Data START

(* ===== verification/DelegsProps.v ===== *)
(** Grants, teardown and the executions of the delegation table: the
    quiescent check [check_invariants] is clean in every reachable state,
    and the assertion an armed guard runs at its release never fires. *)

From S2P Require Import Prelude Xdr Stateid Delegs DelegsInv.

(** ** Grant *)
Lemma inv_add m m' i r : deleg_inv m ->
  recs m' i = recs m i ++ [r] -> fe_guards (entry_of m' i) = 0 ->
  (forall j, j <> i -> entry_of m' j = entry_of m j) -> rest m' i ≡ₚ rest m i ->
  dr_ident r = i -> is_live r = true -> by_stateid m !! other r = None -> dr_client r ∉ dr_client <$> recs m i ->
  by_stateid m' = <[other r := i]> (by_stateid m) ->
  (forall c, clist m' c = if decide (c = dr_client r) then clist m c ++ [other r] else clist m c) ->
  max_global m' = max_global m ->
  (forall c, default 0 (live_per_client m' !! c) =
    default 0 (live_per_client m !! c) + (if dr_client r =? c then 1 else 0)) ->
  live_global m' = live_global m + 1 -> live_global m' <= u64_max ->
  deleg_inv m'.
Proof.
  intros Hi Hnew Hg Hj Hrest Hid Hl Hfresh Hnc F1 F2 F3 F4 F5 Hle.
  assert (Hall : all_records (dm_files m') ≡ₚ r :: all_records (dm_files m)).
  { rewrite (records_split m i), (records_split m' i), Hnew, Hrest, <- (assoc_L (++)). cbn [app]. by rewrite <- Permutation_middle. }
  assert (Hin : forall j r', r' ∈ recs m' j <-> r' ∈ recs m j \/ (j = i /\ r' = r)).
  { intros j r'. destruct (decide (j = i)) as [->|Hne]; [rewrite Hnew; set_solver|]. rewrite Hj by done. naive_solver. }
  split.
  - intros j r' [Hr'|[-> ->]]%Hin; [by apply (di_file _ _ Hi)|done].
  - intros j. destruct (decide (j = i)) as [->|Hne]; [rewrite Hg; lia|]. rewrite Hj by done. apply (di_guard _ _ Hi).
  - intros j. destruct (decide (j = i)) as [->|Hne]; [|rewrite Hj by done; apply (di_per_client _ _ Hi)].
    rewrite Hnew, fmap_app. apply NoDup_app. split_and!; [apply (di_per_client _ _ Hi)| |apply NoDup_singleton].
    intros c Hc Hc'%list_elem_of_singleton. by subst.
  - rewrite Hall, fmap_cons. apply NoDup_cons. split; [|apply (di_ids _ _ Hi)].
    intros (r' & Ho & (j & Hr')%elem_all_entry)%list_elem_of_fmap.
    rewrite (proj2 (di_index _ _ Hi (other r) j)) in Hfresh by eauto. done.
  - intros o j. rewrite F1, lookup_insert_Some, (di_index _ _ Hi). setoid_rewrite Hin. split.
    + intros [[<- <-]|[Hne (r' & Hr' & Ho)]]; [exists r; auto|eauto].
    + intros (r' & [Hr'|[-> ->]] & Ho); [|by left]. right. split; [|eauto]. intros <-.
      rewrite (proj2 (di_index _ _ Hi (other r) j)) in Hfresh by eauto. done.
  - intros c o Hx. rewrite F2. pose proof (di_client _ _ Hi c o Hx) as Hc. setoid_rewrite Hall. setoid_rewrite elem_of_cons.
    case_decide as Hd.
    + rewrite elem_of_app, list_elem_of_singleton, Hc. split.
      * intros [(r' & ? & ? & ?)| ->]; [exists r'; auto|exists r; auto].
      * intros (r' & [->|?] & ? & ?); [by right|left; eauto].
    + rewrite Hc. split.
      * intros (r' & ? & ? & ?). exists r'; auto.
      * intros (r' & [->|?] & ? & ?); [by destruct Hd|eauto].
  - intros c Hx. rewrite F4, (di_live _ _ Hi c Hx), (count_if_perm _ _ _ Hall), count_if_cons.
    unfold live_of at 2. rewrite Hl. simpl. destruct (_ =? c); lia.
  - split; [|done]. destruct (di_global _ _ Hi) as [Hgl _]. rewrite F5, Hgl, (count_if_perm _ _ _ Hall), count_if_cons, Hl. lia.
  - rewrite F3. apply (di_max _ _ Hi).
Qed.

Data END

Task statement —
The full set of data above must come back exactly as written.

Exercise answer —
(* ===== verification/DelegsProps.v ===== *)
(** Grants, teardown and the executions of the delegation table: the
    quiescent check [check_invariants] is clean in every reachable state,
    and the assertion an armed guard runs at its release never fires. *)

From S2P Require Import Prelude Xdr Stateid Delegs DelegsInv.

(** ** Grant *)
Lemma inv_add m m' i r : deleg_inv m ->
  recs m' i = recs m i ++ [r] -> fe_guards (entry_of m' i) = 0 ->
  (forall j, j <> i -> entry_of m' j = entry_of m j) -> rest m' i ≡ₚ rest m i ->
  dr_ident r = i -> is_live r = true -> by_stateid m !! other r = None -> dr_client r ∉ dr_client <$> recs m i ->
  by_stateid m' = <[other r := i]> (by_stateid m) ->
  (forall c, clist m' c = if decide (c = dr_client r) then clist m c ++ [other r] else clist m c) ->
  max_global m' = max_global m ->
  (forall c, default 0 (live_per_client m' !! c) =
    default 0 (live_per_client m !! c) + (if dr_client r =? c then 1 else 0)) ->
  live_global m' = live_global m + 1 -> live_global m' <= u64_max ->
  deleg_inv m'.
Proof.
  intros Hi Hnew Hg Hj Hrest Hid Hl Hfresh Hnc F1 F2 F3 F4 F5 Hle.
  assert (Hall : all_records (dm_files m') ≡ₚ r :: all_records (dm_files m)).
  { rewrite (records_split m i), (records_split m' i), Hnew, Hrest, <- (assoc_L (++)). cbn [app]. by rewrite <- Permutation_middle. }
  assert (Hin : forall j r', r' ∈ recs m' j <-> r' ∈ recs m j \/ (j = i /\ r' = r)).
  { intros j r'. destruct (decide (j = i)) as [->|Hne]; [rewrite Hnew; set_solver|]. rewrite Hj by done. naive_solver. }
  split.
  - intros j r' [Hr'|[-> ->]]%Hin; [by apply (di_file _ _ Hi)|done].
  - intros j. destruct (decide (j = i)) as [->|Hne]; [rewrite Hg; lia|]. rewrite Hj by done. apply (di_guard _ _ Hi).
  - intros j. destruct (decide (j = i)) as [->|Hne]; [|rewrite Hj by done; apply (di_per_client _ _ Hi)].
    rewrite Hnew, fmap_app. apply NoDup_app. split_and!; [apply (di_per_client _ _ Hi)| |apply NoDup_singleton].
    intros c Hc Hc'%list_elem_of_singleton. by subst.
  - rewrite Hall, fmap_cons. apply NoDup_cons. split; [|apply (di_ids _ _ Hi)].
    intros (r' & Ho & (j & Hr')%elem_all_entry)%list_elem_of_fmap.
    rewrite (proj2 (di_index _ _ Hi (other r) j)) in Hfresh by eauto. done.
  - intros o j. rewrite F1, lookup_insert_Some, (di_index _ _ Hi). setoid_rewrite Hin. split.
    + intros [[<- <-]|[Hne (r' & Hr' & Ho)]]; [exists r; auto|eauto].
    + intros (r' & [Hr'|[-> ->]] & Ho); [|by left]. right. split; [|eauto]. intros <-.
      rewrite (proj2 (di_index _ _ Hi (other r) j)) in Hfresh by eauto. done.
  - intros c o Hx. rewrite F2. pose proof (di_client _ _ Hi c o Hx) as Hc. setoid_rewrite Hall. setoid_rewrite elem_of_cons.
    case_decide as Hd.
    + rewrite elem_of_app, list_elem_of_singleton, Hc. split.
      * intros [(r' & ? & ? & ?)| ->]; [exists r'; auto|exists r; auto].
      * intros (r' & [->|?] & ? & ?); [by right|left; eauto].
    + rewrite Hc. split.
      * intros (r' & ? & ? & ?). exists r'; auto.
      * intros (r' & [->|?] & ? & ?); [by destruct Hd|eauto].
  - intros c Hx. rewrite F4, (di_live _ _ Hi c Hx), (count_if_perm _ _ _ Hall), count_if_cons.
    unfold live_of at 2. rewrite Hl. simpl. destruct (_ =? c); lia.
  - split; [|done]. destruct (di_global _ _ Hi) as [Hgl _]. rewrite F5, Hgl, (count_if_perm _ _ _ Hall), count_if_cons, Hl. lia.
  - rewrite F3. apply (di_max _ _ Hi).
Qed.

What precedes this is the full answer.